(* ===== verification/Populate.v ===== *)
(** * The population script, src/populate.py

    A client of the service: it pings [GET /], then posts [size] persons
    with names drawn by [random.randint] from three lists, then the shifts
    of [add_shifts]: one shift 08:00-17:00 on 2024-01-30 for each
    [person_id] [i] in [range(size)], and for every [i] divisible by 3 three
    more, the last of which ends before it starts.  [add_overtime] is
    defined but not called by [__main__].  Each request goes to
    [App.handle] with the client's [access_token] header; the times travel
    as the text of [strftime("%Y-%m-%dT%H:%M:%S")], parsed by the request
    validation ([DateTime.parse_iso]).  The [world] is the server's store
    with the index of the next request (the server's clock and draws are
    streams indexed by it), the index of the client's next draw, and the
    status codes the client has received. *)

From S2P Require Import Prelude Models Schemas Query DateTime Auth PersonRouter ShiftRouter App.
Import Store Schemas DateTime Auth PersonRouter ShiftRouter App.

Module Populate.

Local Open Scope Z_scope.

Definition first_names : list string :=
  ["Darth"; "Obi-Wan"; "Anakin"; "Leia"; "Kylo"; "Boba"; "Han"; "Ahsoka"; "Luke"]%string.
Definition last_names : list string :=
  ["Vader"; "Kenobi"; "Skywalker"; "Organa"; "Ren"; "Fett"; "Solo"; "Tano"]%string.
Definition job_role : list string :=
  ["Bartender"; "Kock"; "Servitör"; "Chef"; "Hovmästare"; "Bagare"]%string.

(** [random.randint(a, b)] from the generator's raw draw [r]: a value of
    [[a, b]], every one of them reached by some draw. *)
Definition randint (a b r : Z) : Z := a + r mod (b - a + 1).

(** [l[i]]: negative indices count from the end; [None] is the
    [IndexError]. *)
Definition py_index {A} (l : list A) (i : Z) : option A :=
  if i <? 0 then
    (if - Z.of_nat (length l) <=? i then nth_error l (Z.to_nat (Z.of_nat (length l) + i)) else None)
  else nth_error l (Z.to_nat i).

(** [response.status_code]: 200 for every answer that is not an error. *)
Definition status_code (r : response) : Z :=
  match r with RError c _ => c | _ => 200 end.

(** [datetime.datetime(y, m, d, h, mi, s)] *)
Definition dt (y m d h mi s : Z) : datetime := mkDatetime y m d h mi s 0.

(** The shift of the JSON body [data]: the two times as [strftime] text,
    read back by the validation of [ShiftIn]; [None] is a 422 answer. *)
Definition shift_body (start_time end_time : datetime) (comment : option string) (person_id : Z)
    : option request :=
  match parse_iso (iso_format start_time), parse_iso (iso_format end_time) with
  | Some (st, tst), Some (et, tet) =>
      Some (PostShift (mkShiftInTz (to_us st) (to_us et) person_id comment tst tet))
  | _, _ => None
  end.

(** The person of the JSON body of [add_persons], its [birthday] the text
    ["2024-05-02T20:00:00.000Z"] read by the validation of [PersonIn]. *)
Definition person_body (first_name last_name role : string) : option request :=
  match parse_iso "2024-05-02T20:00:00.000Z" with
  | Some (b, _) => Some (PostPerson (mkPersonIn first_name last_name (Some role) (Some (to_us b))))
  | None => None
  end.

Record world := mkWorld {
  server : DB;
  tick : nat;
  used : nat;
  statuses : list Z
}.

(** [for i in range(n): body(i)], stopped by the first exception. *)
Definition for_range (n : nat) (body : nat -> world -> option world) (w : world) : option world :=
  fold_left (fun acc i => acc ≫= body i) (seq 0 n) (Some w).

(** The items of the [i] of [range(n)] with [i % 3 == 0]. *)
Definition thirds {A} (f : nat -> list A) (n : nat) : list A :=
  flat_map (fun j => if Z.of_nat j mod 3 =? 0 then f j else []) (seq 0 n).

Section Script.
Context `{Query.OrderEngine}.

(** The server: the fuel of the display-tag loop and its [API_KEY]; its
    clock and its draws at each request. *)
Variable fuel : nat.
Variable env_api_key : option string.
Variable now : nat -> Z.
Variable server_draws : nat -> nat -> Z.
(** The client: [header = {"access_token": os.environ.get("API_KEY")}]
    and the raw draws of its generator. *)
Variable header : option string.
Variable draw : nat -> Z.

(** [requests.post(...)] (or [get]): the answer's status code and the
    world after it. *)
Definition send (body : option request) (w : world) : Z * world :=
  let '(code, db') :=
    match body with
    | None => (422, server w)
    | Some req =>
        let '(resp, db') := handle fuel env_api_key (now (tick w)) (server_draws (tick w))
                              header req (server w) in
        (status_code resp, db')
    end in
  (code, mkWorld db' (S (tick w)) (used w) (statuses w ++ [code])).

Definition post (body : option request) (w : world) : world := snd (send body w).

(** [random.randint(a, b)] on the client. *)
Definition rand (a b : Z) (w : world) : Z * world :=
  (randint a b (draw (used w)), mkWorld (server w) (tick w) (S (used w)) (statuses w)).

Definition ping_application (w : world) : bool * world :=
  let '(code, w') := send (Some HelloWorld) w in (code =? 200, w').

(** One iteration of [add_persons]: three draws, each indexing its list. *)
Definition add_person (w : world) : option world :=
  let '(a, w) := rand 0 (Z.of_nat (length first_names) - 1) w in
  first_name ← py_index first_names a;
  let '(b, w) := rand 0 (Z.of_nat (length last_names) - 1) w in
  last_name ← py_index last_names b;
  let '(c, w) := rand 0 (Z.of_nat (length job_role) - 1) w in
  role ← py_index job_role c;
  Some (post (person_body first_name last_name role) w).

Definition add_persons (size : Z) (w : world) : option world :=
  for_range (Z.to_nat size) (fun _ => add_person) w.

Definition data (i : nat) : option request :=
  shift_body (dt 2024 1 30 8 0 0) (dt 2024 1 30 17 0 0) None (Z.of_nat i).
Definition data1 (i : nat) : option request :=
  shift_body (dt 2024 2 17 8 0 0) (dt 2024 2 17 17 0 0) (Some "Jobbade 2 timmar övertid"%string) (Z.of_nat i).
Definition data2 (i : nat) : option request :=
  shift_body (dt 2024 5 1 10 0 0) (dt 2024 5 1 19 0 0) (Some "Bytte pass med Anakin"%string) (Z.of_nat i).
Definition data3 (i : nat) : option request :=
  shift_body (dt 2024 4 5 18 0 0) (dt 2024 4 5 2 0 0) None (Z.of_nat i).

Definition add_shifts (size : Z) (w : world) : option world :=
  w ← for_range (Z.to_nat size) (fun i w => Some (post (data i) w)) w;
  for_range (Z.to_nat size)
    (fun i w => if Z.of_nat i mod 3 =? 0 then Some (post (data3 i) (post (data2 i) (post (data1 i) w)))
                else Some w) w.

Definition add_overtime (size : Z) (w : world) : option world :=
  for_range (Z.to_nat size)
    (fun i w => if Z.of_nat i mod 4 =? 0 then
                  let '(hours, w) := rand 1 4 w in
                  Some (post (Some (PostOvertime (mkOvertimeIn "Kompledigt" hours (Z.of_nat i)))) w)
                else Some w) w.

(** [__main__] with the [size] typed in. *)
Definition main (size : Z) (w : world) : option world :=
  let '(alive, w) := ping_application w in
  if alive then (w ← add_persons size w; add_shifts size w) else Some w.

End Script.

(** ** Theorems *)

Lemma for_range_S (n : nat) (body : nat -> world -> option world) (w : world) :
  for_range (S n) body w = for_range n body w ≫= body n.
Proof. unfold for_range. by rewrite seq_S, fold_left_app. Qed.

(** A loop invariant: [P i w] after [i] iterations. *)
Lemma for_range_ind (P : nat -> world -> Prop) (n : nat) (body : nat -> world -> option world)
    (w : world) :
  P 0%nat w ->
  (forall i w, (i < n)%nat -> P i w -> exists w', body i w = Some w' /\ P (S i) w') ->
  exists w', for_range n body w = Some w' /\ P n w'.
Proof.
  induction n as [|n IH]; intros H0 Hstep; [by exists w|].
  destruct IH as (w1 & E1 & HP1); [done|intros i w' Hi; apply Hstep; lia|].
  destruct (Hstep n w1) as (w2 & E2 & HP2); [lia|done|].
  exists w2. rewrite for_range_S, E1. done.
Qed.

Lemma repeat_snoc {A} (x : A) (n : nat) : repeat x (S n) = repeat x n ++ [x].
Proof. induction n as [|n IH]; [done|]. simpl in *. by rewrite <- IH. Qed.

Lemma thirds_step (n : nat) :
  ((S n + 2) / 3 = (n + 2) / 3 + if (Z.of_nat n mod 3 =? 0)%Z then 1 else 0)%nat.
Proof.
  pose proof (Nat.div_mod (n + 2) 3 ltac:(lia)). pose proof (Nat.mod_upper_bound (n + 2) 3 ltac:(lia)).
  pose proof (Nat.div_mod (S n + 2) 3 ltac:(lia)).
  pose proof (Nat.mod_upper_bound (S n + 2) 3 ltac:(lia)).
  pose proof (Z.div_mod (Z.of_nat n) 3 ltac:(lia)). pose proof (Z.mod_pos_bound (Z.of_nat n) 3 ltac:(lia)).
  destruct (Z.eqb_spec (Z.of_nat n mod 3) 0); lia.
Qed.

========================================

## [Task item]
Find every line above where the word "statuses" occurs, and copy that line.

## [The answer]
  statuses : list Z
  (code, mkWorld db' (S (tick w)) (used w) (statuses w ++ [code])).
  (randint a b (draw (used w)), mkWorld (server w) (tick w) (S (used w)) (statuses w)).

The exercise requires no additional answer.